I went this afternoon, for the second time to-day, to the Soldiers’ Hospital. One of them asked me whether Paris was in Turkey. He said the Turks were nice. Another asked me whether there wasn’t a place where it was all water. I described Venice as best I could. On my way to the hospital I went to the Hôtel Dresden. Metrofan has been killed. His sister and his wife arrived in tears and in a terrible state. He was shot by a shell.
January 3rd.
In the hospital a soldier told me two fairy tales; one was about a wizard, and the other was in octosyllabic verse. It took twenty-five minutes to tell. When he alluded to the “cloak of darkness” he called it a “waterproof” cloak.
January 4th.
A cabman who drove me home last night drove me again to-day. He said it was lucky I had taken him yesterday, because he had not had another fare; and that he had told his comrades all about it, and had said he would have been lost had not the Lord sent him a Barine, and such a Barine too! (I had heavily overpaid him.) I said, “I suppose you said, ‘God sent you a fool.’” “Oh! Barine, don’t offend God,” he answered. The cabmen are a constant source of amusement to me here. The other day, when I was driving, the cabman stopped and made another one stop to admire his horse.
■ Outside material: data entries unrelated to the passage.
(** The fields of the state after one health check. *)
Lemma check_frame (w : world) (st : awesh_state) :
  let dead pid := (0 <? pid)%Z && negb (is_process_running w pid) in
  let st' := fst (check_child_process_health w st) in
  let ops := snd (check_child_process_health w st) in
  backend_pid st'
  = (if dead (backend_pid st) then (-1)%Z else backend_pid st)
  /\ ai_status st'
     = (if dead (backend_pid st) then AI_FAILED else ai_status st)
  /\ security_agent_pid st'
     = (if dead (security_agent_pid st) then (-1)%Z
        else security_agent_pid st)
  /\ agent_forks ops
     = (if (security_agent_pid st' <=? 0)%Z then 1%nat else 0%nat).
Proof.
  cbv zeta. unfold check_child_process_health.
  set (d1 := (0 <? backend_pid st)%Z
             && negb (is_process_running w (backend_pid st))).
  set (st1 := if d1 then _ else st).
  assert (S1 : security_agent_pid st1 = security_agent_pid st
               /\ sandbox_pid st1 = sandbox_pid st)
    by (unfold st1; destruct d1; split; reflexivity).
  destruct S1 as [S1 S1'].
  assert (B1 : backend_pid st1 = (if d1 then (-1)%Z else backend_pid st)
               /\ ai_status st1 = (if d1 then AI_FAILED else ai_status st))
    by (unfold st1; destruct d1; split; reflexivity).
  clearbody st1. rewrite <- S1. clear S1 S1'.
  set (d2 := (0 <? security_agent_pid st1)%Z
             && negb (is_process_running w (security_agent_pid st1))).
  set (st2 := if d2 then _ else st1).
  assert (B2 : backend_pid st2 = backend_pid st1
               /\ ai_status st2 = ai_status st1
               /\ security_agent_pid st2
                  = (if d2 then (-1)%Z else security_agent_pid st1))
    by (unfold st2; destruct d2; repeat split; reflexivity).
  clearbody st2.
  set (d3 := (0 <? sandbox_pid st2)%Z
             && negb (is_process_running w (sandbox_pid st2))).
  set (st3 := if d3 then _ else st2).
  assert (B3 : backend_pid st3 = backend_pid st2
               /\ ai_status st3 = ai_status st2
               /\ security_agent_pid st3 = security_agent_pid st2)
    by (unfold st3; destruct d3; repeat split; reflexivity).
  clearbody st3.
  unfold restart_security_agent.
  assert (R : forall st4 ops4,
             st4 = st3 ->
             agent_forks ops4
             = (if (security_agent_pid st3 <=? 0)%Z then 1%nat else 0%nat) ->
             let r := (let '(st5, ops5) :=
                         if (sandbox_pid st4 <=? 0)%Z
                         then let '(_, st', ops) := restart_sandbox w st4 in
                              (st', ops)
                         else (st4, []) in
                       (st5, ops4 ++ ops5)) in
             backend_pid (fst r) = backend_pid st3
             /\ ai_status (fst r) = ai_status st3
             /\ security_agent_pid (fst r) = security_agent_pid st3
             /\ agent_forks (snd r)
                = (if (security_agent_pid st3 <=? 0)%Z then 1%nat
                   else 0%nat)).
  { intros st4 ops4 -> F. cbv zeta.
    destruct (sandbox_pid st3 <=? 0)%Z.
    - pose proof (restart_sandbox_frame w st3) as P.
      destruct (restart_sandbox w st3) as [[rc st'] ops].
      destruct P as (P1 & P2 & P3 & P4 & _). cbn [fst snd].
      rewrite agent_forks_app, P4, F. repeat split; auto; lia.
    - cbn [fst snd]. rewrite app_nil_r. auto. }
  destruct B1 as [B1 B1']. destruct B2 as (B2 & B2' & B2'').
  destruct B3 as (B3 & B3' & B3'').
  destruct (security_agent_pid st3 <=? 0)%Z eqn:A.
  - destruct (R st3 [ForkSecurityAgent] eq_refl) as (R1 & R2 & R3 & R4);
      [reflexivity|].
    cbv zeta in *. rewrite R1, R2, R3, R4, A. repeat split; congruence.
  - destruct (R st3 [] eq_refl) as (R1 & R2 & R3 & R4);
      [reflexivity|].
    cbv zeta in *. rewrite R1, R2, R3, R4, A. repeat split; congruence.
Qed.
(** * OGRILI2DataSource: the INTERLIS 2 transfer-container controller

    A shallow embedding of [ogr/ogrsf_frmts/ili/ogrili2datasource.cpp]:
    the constructor, the destructor, [Open], [Create], [ICreateLayer],
    [TestCapability] and [GetLayer], written as state-passing functions
    over the fields of the C++ object and a chronological trace of the
    calls the object makes to its collaborators (virtual file I/O, the
    error facility, the model reader and the transfer reader). *)

From Stdlib Require Import ZArith List String Ascii Bool Lia.
Import ListNotations.

Local Open Scope list_scope.
Local Open Scope string_scope.
Local Open Scope Z_scope.

(** ** C strings *)

Module CStr.

(** The terminator of a C string. *)
Definition NUL : ascii := "000"%char.

(** [std::string::c_str()] handed to a [%s] conversion, or a [char]
    buffer read as a string: the bytes before the first NUL. *)
Fixpoint c_str (s : string) : string :=
  match s with
  | EmptyString => EmptyString
  | String c r => if Ascii.eqb c NUL then EmptyString else String c (c_str r)
  end.

(** [s[0]] of a NUL-terminated buffer: the terminator when it is empty. *)
Definition at0 (s : string) : ascii :=
  match s with
  | EmptyString => NUL
  | String c _ => c
  end.

(** [strcmp(a, b) == 0]. *)
Definition strcmp0 (a b : string) : bool := String.eqb a b.

(** [STARTS_WITH(a, b)], that is [strncmp(a, b, strlen(b)) == 0]. *)
Fixpoint STARTS_WITH (a b : string) {struct b} : bool :=
  match b with
  | EmptyString => true
  | String cb rb =>
      match a with
      | EmptyString => false
      | String ca ra => Ascii.eqb ca cb && STARTS_WITH ra rb
      end
  end.

(** [tolower] in the C locale. *)
Definition tolower (c : ascii) : ascii :=
  let n := N_of_ascii c in
  if (65 <=? n)%N && (n <=? 90)%N then ascii_of_N (n + 32) else c.

Fixpoint lower (s : string) : string :=
  match s with
  | EmptyString => EmptyString
  | String c r => String (tolower c) (lower r)
  end.

(** [EQUAL(a, b)], that is [strcasecmp(a, b) == 0]: the two strings are
    compared byte by byte after [tolower]. *)
Fixpoint EQUAL (a b : string) : bool :=
  match a, b with
  | EmptyString, EmptyString => true
  | String ca ra, String cb rb => Ascii.eqb (tolower ca) (tolower cb) && EQUAL ra rb
  | _, _ => false
  end.

(** [strstr(haystack, needle)]: the offset of the first occurrence of
    [needle], [None] for the null pointer. *)
Fixpoint strstr (haystack needle : string) : option nat :=
  if STARTS_WITH haystack needle then Some O
  else match haystack with
       | EmptyString => None
       | String _ rest => option_map S (strstr rest needle)
       end.

End CStr.


Import CStr.

(** Characters that cannot be written inside a string literal. *)
Definition LF : string := String (ascii_of_nat 10) EmptyString.
Definition DQ : string := String (ascii_of_nat 34) EmptyString.

Definition TRUE : Z := 1.
Definition FALSE : Z := 0.

(** ** Collaborator data (cpl_error.h, ogr_core.h, ogr_feature.h, imdreader.h) *)

Inductive CPLErr : Type := CE_None | CE_Debug | CE_Warning | CE_Failure | CE_Fatal.

Inductive CPLErrorNum : Type :=
| CPLE_None | CPLE_AppDefined | CPLE_OutOfMemory | CPLE_FileIO | CPLE_OpenFailed.
(** C9: after [DELETE filename] was answered [OK File deleted], for a
    file in the user's namespace, [DOWNLOAD filename] on the same
    connection is answered [ERROR File not found]. *)
Theorem delete_then_download srv fs user filename t1 v1 t2 v2 fs1 u1 :
  Server.parse t1 = [v1; filename] → Str.upper v1 = "DELETE" →
  Server.parse t2 = [v2; filename] → Str.upper v2 = "DOWNLOAD" →
  in_namespace srv fs user filename = true →
  Server.handle_command srv fs (Some user) t1 = (fs1, u1, Send "OK File deleted") →
  Server.handle_command srv fs1 u1 t2 = (fs1, Some user, Send "ERROR File not found").
Proof.
  intros Hp1 Hv1 Hp2 Hv2 Hns.
  rewrite (handle_command_verb _ _ _ _ _ "DELETE" Hp1) by done.
  repeat (destruct (decide _); [done|]). destruct (decide _); [|done].
  destruct (Server.delete _ _ _ _) as [fs' a] eqn:Hdel. intros [= -> <- ->].
  apply delete_ok_inv in Hdel
    as (fs0 & d & p & content & Hd & Hr & Hn & ->); [|done].
  change (Server.item [v1; filename] 1) with filename in Hr.
  apply get_user_dir_spec in Hd as (-> & Hcwd & Hsub & Hex & _).
  apply in_namespace_inv in Hns as (d' & p' & Hd' & Hp' & Hne).
  apply (resolve_kept fs fs0) in Hd', Hp'; auto using dirs_kept_subseteq.
  rewrite Hr in Hp'. injection Hp' as <-.
  set (fs1 := with_nodes fs0 (delete p (nodes fs0))).
  assert (Hk : dirs_kept (nodes fs0) (nodes fs1)) by by eapply dirs_kept_remove.
  rewrite (handle_command_verb _ _ _ _ _ "DOWNLOAD" Hp2) by done.
  repeat (destruct (decide _); [done|]). destruct (decide _); [|done].
  unfold Server.download. destruct (decide _); [done|].
  change (Server.item [v2; filename] 1) with filename.
  rewrite get_user_dir_existing; cycle 1.
  { apply path_exists_stat in Hex as (r & nd & Hres & Hlook).
    rewrite Hd' in Hres. injection Hres as <-.
    apply path_exists_stat. exists d', nd. split.
    - by apply (resolve_kept fs0 fs1).
    - subst fs1. cbn. by rewrite lookup_delete_ne. }
  unfold Os.read_file, Os.stat.
  rewrite (resolve_kept fs0 fs1 _ p) by done.
  subst fs1. cbn. by rewrite lookup_delete_eq.
Qed.
(** *** Sample runs of the connection handler *)

(** The parse fails with the error "MalformedRequestLine". *)
Lemma handleClient_parse_failure_witness :
  let env := fixedEnv (sampleRequest "" "", Some "MalformedRequestLine")
               (inr "RouteNotFound") sampleConn in
  let t := trace env (@handleClient sampleTables sampleCase sampleServer
                        sampleConn) tt in
  (exists rd,
      t = [EvNewReader sampleConn rd;
           EvRead (requestOf 1%nat)
             (sampleRequest "" "", Some "MalformedRequestLine");
           EvLogError "MalformedRequestLine"; EvClose sampleConn])
  /\ (forall ev, ev ∈ t -> responds ev = false)
  /\ last t = Some (EvClose sampleConn).
Proof.
  apply (@handleClient_parse_failure sampleTables sampleCase unit).
  vm_compute. right. left.
Defined.

(** A request with the method PUT, which the table does not hold for
    version 1.1, is refused with the status 405.  So is a request with the
    method "get" when the table writes the method as "get": the check is
    made on "GET". *)
Lemma handleClient_method_not_allowed_witness :
  let env := fixedEnv (sampleRequest "PUT" "1.1", None)
               (inr "RouteNotFound") sampleConn in
  let t := trace env (@handleClient sampleTables sampleCase sampleServer
                        sampleConn) tt in
  let env' := fixedEnv (sampleRequest "get" "1.1", None) (inl 5%nat)
                sampleConn in
  let t' := trace env' (@handleClient lowerCaseTables sampleCase sampleServer
                          sampleConn) tt in
  (@error_response StatusMethodNotAllowed (sampleRequest "PUT" "1.1") t
   /\ ~ route_matching_attempted t
   /\ ~ error_response StatusNotFound (sampleRequest "PUT" "1.1") t)
  /\ (@error_response StatusMethodNotAllowed (sampleRequest "get" "1.1") t'
      /\ ~ route_matching_attempted t').
Proof.
  cbv zeta. split.
  - apply (@handleClient_method_not_allowed sampleTables sampleCase unit _ tt
             sampleServer sampleConn (requestOf 1%nat)
             (sampleRequest "PUT" "1.1")).
    + vm_compute. right. left.
    + intros Hm. apply isMethodAllowed_spec in Hm. vm_compute in Hm.
      discriminate Hm.
  - destruct (@handleClient_method_not_allowed lowerCaseTables sampleCase
                unit
                (fixedEnv (sampleRequest "get" "1.1", None) (inl 5%nat)
                   sampleConn)
                tt sampleServer sampleConn (requestOf 1%nat)
                (sampleRequest "get" "1.1")) as (_ & He & Hr & _).
    + vm_compute. right. left.
    + intros Hm. apply isMethodAllowed_spec in Hm. vm_compute in Hm.
      discriminate Hm.
    + split; [exact He | exact Hr].
Defined.

(** A request with the method GET for which the router finds a handler. *)
Lemma handleClient_routing_witness :
  let env := fixedEnv (sampleRequest " get " "1.1", None) (inl 5%nat)
               sampleConn in
  let t := trace env (@handleClient sampleTables sampleCase sampleServer
                        sampleConn) tt in
  exists rd wr req' routed,
    t = ([EvNewReader sampleConn rd;
          EvRead (requestOf 1%nat) (sampleRequest " get " "1.1", None);
          EvNewWriter sampleConn wr;
          EvMatchRoute (innerRouter sampleServer)
            (sampleRequest " get " "1.1") (req', routed)]
         ++ match routed with
            | inr e =>
                [EvLogError e;
                 EvErrorHandler req'
                   (Response.Status StatusNotFound
                      (@responseOf sampleTables
                         (sampleRequest " get " "1.1") wr))]
            | inl routeHandler =>
                [EvCallHandler routeHandler req'
                   (@responseOf sampleTables
                      (sampleRequest " get " "1.1") wr)]
            end
         ++ [EvClose sampleConn])%list
    /\ match routed with
       | inr e =>
           error_response StatusNotFound req' t
           /\ forall ev, ev ∈ t -> is_route_handler_call ev = false
       | inl routeHandler =>
           EvCallHandler routeHandler req'
             (@responseOf sampleTables (sampleRequest " get " "1.1") wr) ∈ t
           /\ forall ev, ev ∈ t -> is_error_handler_call ev = false
       end.
Proof.
  apply (@handleClient_routing sampleTables sampleCase unit).
  - vm_compute. right. left.
  - apply isMethodAllowed_spec. vm_compute. reflexivity.
Defined.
After we drove on again, we kept on meeting again, and every time we met we slowed down, and the conversation about the horse and how much it had cost was continued.
January 5th.
I taught a soldier at the hospital the Latin alphabet. He said he would write me a letter soon in Latin letters; only he did not understand the use of the letters W and X; but he added, I will somehow or other find letters which will serve as equivalents to these in the Russian alphabet.